What is needed:
Could you write out the records exactly as they are given?

*** Records for this exercise ***

(** The two files of an indexed shard collide. *)
Definition filesCollide (shards shards' : gmap string string) (entries : list lockShardEntry) : Prop :=
  ∃ e content content', e ∈ entries ∧ shards !! entry_Path e = Some content ∧
    shards' !! entry_Path e = Some content' ∧ collides content content'.

Lemma holds_versions_all shards shards' entries vss vss' :
  Forall2 (holds_versions shards) entries vss → Forall2 (holds_versions shards') entries vss' →
  filesCollide shards shards' entries ∨ vss = vss'.
Proof.
  intros Hf. revert vss'. induction Hf as [|e vs entries vss (c & Hs & Hc & Hu) _ IH]; intros vss' Hf'.
  - apply Forall2_nil_inv_l in Hf' as ->. by right.
  - apply Forall2_cons_inv_l in Hf' as (vs' & vss'' & (c' & Hs' & Hc' & Hu') & Hf' & ->).
    destruct (decide (c = c')) as [->|Hne].
    2: { left. exists e, c, c'. split; [apply list_elem_of_here|]. repeat split; congruence. }
    destruct (IH _ Hf') as [(e0 & x & y & Hin & Hx)| ->].
    + left. exists e0, x, y. split; [by apply list_elem_of_further|done].
    + right. congruence.
Qed.

(** A line of the index is read off the front of the text. *)
Definition plain_entry (e : lockShardEntry) : Prop :=
  nul_free (entry_Package e) = true ∧ nul_free (entry_Path e) = true ∧ String.length (entry_SHA256 e) = 64%nat.

Lemma entryLine_inj e e' t t' :
  plain_entry e → plain_entry e' → entryLine e +:+ t = entryLine e' +:+ t' → e = e' ∧ t = t'.
Proof.
  destruct e as [a b c], e' as [a' b' c']. intros (Ha & Hb & Hc) (Ha' & Hb' & Hc').
  unfold entryLine; cbn [entry_Package entry_Path entry_SHA256] in *. rewrite !str_app_assoc. intros E.
  apply nul_join_inj in E as [-> E]; [|done..]. apply nul_join_inj in E as [-> E]; [|done..].
  assert (∀ s s' u u', String.length s = String.length s' → s +:+ u = s' +:+ u' → s = s' ∧ u = u') as Hsame.
  { induction s as [|x s IH]; intros [|y s'] u u' Hl; try done. rewrite !str_app_cons.
    intros E'. injection E' as -> E'. injection Hl as Hl. by destruct (IH s' u u' Hl E') as [-> ->]. }
  apply Hsame in E as [-> E]; [|congruence]. rewrite !str_app_cons in E. injection E as E. done.
Qed.

Lemma indexText_inj entries entries' :
  Forall plain_entry entries → Forall plain_entry entries' →
  indexText entries = indexText entries' → entries ≡ₚ entries'.
Proof.
  unfold indexText. rewrite <- (sort_slice_perm entryLess entries) at 1.
  rewrite <- (sort_slice_perm entryLess entries') at 1. intros Hp Hp' E.
  enough (sort_slice entryLess entries = sort_slice entryLess entries') as Es.
  { by rewrite <- (sort_slice_perm entryLess entries), Es, sort_slice_perm. }
  revert Hp Hp' E. generalize (sort_slice entryLess entries) (sort_slice entryLess entries').
  induction l as [|e l IH]; intros [|e' l']; cbn [foldr]; intros Hp Hp' E; [done| | |].
  - exfalso. destruct e' as [[|] ? ?]; done.
  - exfalso. destruct e as [[|] ? ?]; done.
  - apply Forall_cons in Hp as [He Hp]. apply Forall_cons in Hp' as [He' Hp'].
    apply entryLine_inj in E as [-> E]; [|done..]. f_equal. by apply IH.
Qed.

Lemma holds_versions_plain shards e vs :
  nul_free (entry_Package e) = true ∧ nul_free (entry_Path e) = true → holds_versions shards e vs → plain_entry e.
Proof.
  intros [? ?] (c & _ & Hc & _). unfold plain_entry. rewrite <- Hc. split; [done|]. split; [done|]. apply digest_length.
Qed.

*** End of Records for this exercise ***

Response to this task:
(** The two files of an indexed shard collide. *)
Definition filesCollide (shards shards' : gmap string string) (entries : list lockShardEntry) : Prop :=
  ∃ e content content', e ∈ entries ∧ shards !! entry_Path e = Some content ∧
    shards' !! entry_Path e = Some content' ∧ collides content content'.

Lemma holds_versions_all shards shards' entries vss vss' :
  Forall2 (holds_versions shards) entries vss → Forall2 (holds_versions shards') entries vss' →
  filesCollide shards shards' entries ∨ vss = vss'.
Proof.
  intros Hf. revert vss'. induction Hf as [|e vs entries vss (c & Hs & Hc & Hu) _ IH]; intros vss' Hf'.
  - apply Forall2_nil_inv_l in Hf' as ->. by right.
  - apply Forall2_cons_inv_l in Hf' as (vs' & vss'' & (c' & Hs' & Hc' & Hu') & Hf' & ->).
    destruct (decide (c = c')) as [->|Hne].
    2: { left. exists e, c, c'. split; [apply list_elem_of_here|]. repeat split; congruence. }
    destruct (IH _ Hf') as [(e0 & x & y & Hin & Hx)| ->].
    + left. exists e0, x, y. split; [by apply list_elem_of_further|done].
    + right. congruence.
Qed.

(** A line of the index is read off the front of the text. *)
Definition plain_entry (e : lockShardEntry) : Prop :=
  nul_free (entry_Package e) = true ∧ nul_free (entry_Path e) = true ∧ String.length (entry_SHA256 e) = 64%nat.

Lemma entryLine_inj e e' t t' :
  plain_entry e → plain_entry e' → entryLine e +:+ t = entryLine e' +:+ t' → e = e' ∧ t = t'.
Proof.
  destruct e as [a b c], e' as [a' b' c']. intros (Ha & Hb & Hc) (Ha' & Hb' & Hc').
  unfold entryLine; cbn [entry_Package entry_Path entry_SHA256] in *. rewrite !str_app_assoc. intros E.
  apply nul_join_inj in E as [-> E]; [|done..]. apply nul_join_inj in E as [-> E]; [|done..].
  assert (∀ s s' u u', String.length s = String.length s' → s +:+ u = s' +:+ u' → s = s' ∧ u = u') as Hsame.
  { induction s as [|x s IH]; intros [|y s'] u u' Hl; try done. rewrite !str_app_cons.
    intros E'. injection E' as -> E'. injection Hl as Hl. by destruct (IH s' u u' Hl E') as [-> ->]. }
  apply Hsame in E as [-> E]; [|congruence]. rewrite !str_app_cons in E. injection E as E. done.
Qed.

Lemma indexText_inj entries entries' :
  Forall plain_entry entries → Forall plain_entry entries' →
  indexText entries = indexText entries' → entries ≡ₚ entries'.
Proof.
  unfold indexText. rewrite <- (sort_slice_perm entryLess entries) at 1.
  rewrite <- (sort_slice_perm entryLess entries') at 1. intros Hp Hp' E.
  enough (sort_slice entryLess entries = sort_slice entryLess entries') as Es.
  { by rewrite <- (sort_slice_perm entryLess entries), Es, sort_slice_perm. }
  revert Hp Hp' E. generalize (sort_slice entryLess entries) (sort_slice entryLess entries').
  induction l as [|e l IH]; intros [|e' l']; cbn [foldr]; intros Hp Hp' E; [done| | |].
  - exfalso. destruct e' as [[|] ? ?]; done.
  - exfalso. destruct e as [[|] ? ?]; done.
  - apply Forall_cons in Hp as [He Hp]. apply Forall_cons in Hp' as [He' Hp'].
    apply entryLine_inj in E as [-> E]; [|done..]. f_equal. by apply IH.
Qed.

Lemma holds_versions_plain shards e vs :
  nul_free (entry_Package e) = true ∧ nul_free (entry_Path e) = true → holds_versions shards e vs → plain_entry e.
Proof.
  intros [? ?] (c & _ & Hc & _). unfold plain_entry. rewrite <- Hc. split; [done|]. split; [done|]. apply digest_length.
Qed.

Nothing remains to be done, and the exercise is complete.